Sino recordemos lo que pasó en los Estados Unidos, el paso de la Primera a la Segunda Revolución Industrial fue acompañado por una transformación educativa profunda. Los pedagogos norteamericanos comprendieron que el cambio tecnológico exigía nuevas habilidades, y desarrollaron herramientas para adaptar la educación a los tiempos de la industria, la ciencia y la modernidad. Entre ellos se destacaron Mary Peabody Mann, esposa del gran reformador Horace Mann, y su hermana Elizabeth Peabody, figuras influyentes del movimiento educativo disruptivo desde el Estado de Nueva Inglaterra, así como los intelectuales trascendentalistas de Concord, como Ralph Waldo Emerson, con quienes no por casualidad nuestro gran Domingo Faustino Sarmiento mantuvo contacto durante su estadía en el país del norte.
De esa influencia nació un puente pedagógico inédito: Sarmiento convocó a maestras estadounidenses -entre ellas Mary Gorman, las hermanas Dudley y nuestra Juanita Stevens- que llegaron a la Argentina para fundar escuelas normales y sembrar las bases de un sistema educativo moderno. Ellas fueron pioneras del método, del compromiso cívico y de la formación docente como motor del desarrollo nacional.
Hoy, más de un siglo y medio después, Argentina necesita liderazgos con la visión de Sarmiento: la capacidad de entender que la educación no puede ser un reflejo del pasado, sino un instrumento para preparar a las nuevas generaciones frente a los cambios que impone la inteligencia artificial y otras tecnologías. Así como aquellos reformadores norteamericanos supieron educar para la fábrica y la ciudadanía, hoy debemos educar para la inteligencia digital, la creatividad y la innovación.
El desafío no es solo tecnológico, sino también cultural y político.
América Latina debe animarse a pensar el trabajo más allá de la rutina y del empleo tradicional. La educación tiene que volver a ser el gran igualador social, pero con contenidos actualizados, docentes capacitados y alianzas con el sector productivo. No podemos seguir formando para un mundo que ya no existe.
El riesgo de no hacerlo es enorme: una generación sin oportunidades en medio de la revolución más profunda desde la invención de la imprenta. Pero también la oportunidad es inmensa: transformar nuestra riqueza humana en un activo competitivo global.

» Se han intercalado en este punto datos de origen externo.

(** A request like [Sample.post], from an address outside the ranges. *)
Definition outsider : request :=
  {| method := "POST";
     access_route := ["203.0.113.9"];
     X_Hub_Signature := Sample.signed;
     X_GitHub_Event := Some "push";
     data := "{}";
     get_json := Some Sample.push_main |}.

(** A signed push whose body does not parse. *)
Definition unparsed : request :=
  {| method := "POST";
     access_route := ["192.30.253.17"];
     X_Hub_Signature := Sample.signed;
     X_GitHub_Event := Some "push";
     data := "{}";
     get_json := None |}.

Definition cfg_loopback : config :=
  {| hooks_path := Some "/srv/hooks";
     github_ips_only := None;
     allow_loopback := Some true;
     enforce_secret := Some "s3cret";
     return_scripts_info := None |}.


(** No source check and no secret. *)
Definition cfg_open : config :=
  {| hooks_path := Some "/srv/hooks";
     github_ips_only := Some false;
     allow_loopback := None;
     enforce_secret := None;
     return_scripts_info := None |}.

Definition E_open : env :=
  {| path := path Sample.E;
     hexversion := hexversion Sample.E;
     http_exception := http_exception Sample.E;
     config_json := cfg_open;
     meta_service := meta_service Sample.E;
     executable_file := executable_file Sample.E;
     mkstemp := mkstemp Sample.E;
     popen := popen Sample.E |}.

(** The upstream service answers 200 with a new token and a body
    without 'hooks', and 304 to that token. *)
Definition E_no_hooks : env :=
  {| path := path Sample.E;
     hexversion := hexversion Sample.E;
     http_exception := http_exception Sample.E;
     config_json := Sample.cfg;
     meta_service := fun if_none_match =>
       if String.eqb if_none_match "v3"
       then {| status_code := 304; headers_eTag := None; json_hooks := None |}
       else {| status_code := 200; headers_eTag := Some "v3";
               json_hooks := None |};
     executable_file := executable_file Sample.E;
     mkstemp := mkstemp Sample.E;
     popen := popen Sample.E |}.

Definition serve_open : request -> M body :=
  index Sample.str_of Sample.utf8_decode Z (Z * Z)%type
    Sample.ip_address Sample.ip_network Sample.net_contains E_open.

(** The installation of [Sample.E] under Python 3.11. *)
Definition E_python3 : env :=
  {| path := path Sample.E;
     hexversion := 0x030B00F0;
     http_exception := http_exception Sample.E;
     config_json := Sample.cfg;
     meta_service := meta_service Sample.E;
     executable_file := executable_file Sample.E;
     mkstemp := mkstemp Sample.E;
     popen := popen Sample.E |}.

(** The upstream service answers 202, a status without exception
    class. *)
Definition E_accepted : env :=
  {| path := path Sample.E;
     hexversion := hexversion Sample.E;
     http_exception := http_exception Sample.E;
     config_json := Sample.cfg;
     meta_service := fun _ =>
       {| status_code := 202; headers_eTag := None; json_hooks := None |};
     executable_file := executable_file Sample.E;
     mkstemp := mkstemp Sample.E;
     popen := popen Sample.E |}.

(** A signature header whose digest part has the code point 233. *)
Definition latin1_signature : string :=
  "sha1=caf" +:+ String (ascii_of_nat 233) "".

(** A push to main of repo that deletes the branch. *)
Definition push_deleted : json :=
  JObj [("ref", JStr "refs/heads/main"); ("deleted", JBool true);
        ("repository", JObj [("name", JStr "repo")])].

Definition branch_created : json :=
  JObj [("ref_type", JStr "branch"); ("ref", JStr "feature/login")].

Definition pull_request_opened : json :=
  JObj [("action", JStr "opened");
        ("pull_request",
         JObj [("head", JObj [("ref", JStr "topic")]);
               ("base", JObj [("ref", JStr "develop")])])].

Definition push_feature : list (string * json) :=
  [("ref", JStr "refs/heads/feature/login")].

Definition push_short : list (string * json) := [("ref", JStr "main")].

End Cases.

(** * Properties *)

(** ** The helpers on explicit inputs *)

Example split_signature :
  split "=" "sha1=e7e0" = ["sha1"; "e7e0"]
  /\ split "=" "sha1" = ["sha1"]
  /\ split "=" "sha1=ab=cd" = ["sha1"; "ab"; "cd"]
  /\ split "=" "" = [""].
Proof. by repeat split. Qed.

Example splitn_ref :
  splitn "/" 2 "refs/heads/main" = ["refs"; "heads"; "main"]
  /\ splitn "/" 2 "refs/heads/feature/login" = ["refs"; "heads"; "feature/login"]
  /\ splitn "/" 2 "main" = ["main"].
Proof. by repeat split. Qed.

Example join_hooks :
  join "/srv/hooks" "push" = "/srv/hooks/push"
  /\ join "/srv/hooks/" "push" = "/srv/hooks/push"
  /\ join "" "push" = "push"
  /\ join "/srv/hooks" "/bin/true" = "/bin/true"
  /\ basename "/srv/hooks/push-repo" = "push-repo".
Proof. by repeat split. Qed.

(** The test cases of RFC 3174 and RFC 2202. *)
Example sha1_abc :
  Hmac.hex (Hmac.sha1 (Hmac.bytes_of "abc"))
  = "a9993e364706816aba3e25717850c26c9cd0d89d".
Proof. vm_compute. reflexivity. Qed.

Example hmac_sha1_jefe :
  hmac_sha1_hexdigest "Jefe" "what do ya want for nothing?"
  = "effcdf6ae5eb2fa2d27416d5f184df9c259a7c79".
Proof. vm_compute. reflexivity. Qed.

Example extract_push_main :
  extract_branch "push" Sample.push_main = Ok (JStr "main")
  /\ extract_name Sample.push_main = Ok (JStr "repo").
Proof. by split. Qed.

La IA no reemplazará a las personas, pero sí reemplazará a quienes no sepan usarla. Por eso, en lugar de temerle, debemos gobernarla, comprenderla y aprovecharla. El futuro del trabajo llegó y toca la puerta. Y si queremos que nos encuentre preparados, tenemos que empezar hoy: en las aulas, en las universidades, en las empresas, en los municipios y en cada rincón de nuestros territorios. Porque el futuro -como la inteligencia- no se improvisa: se construye.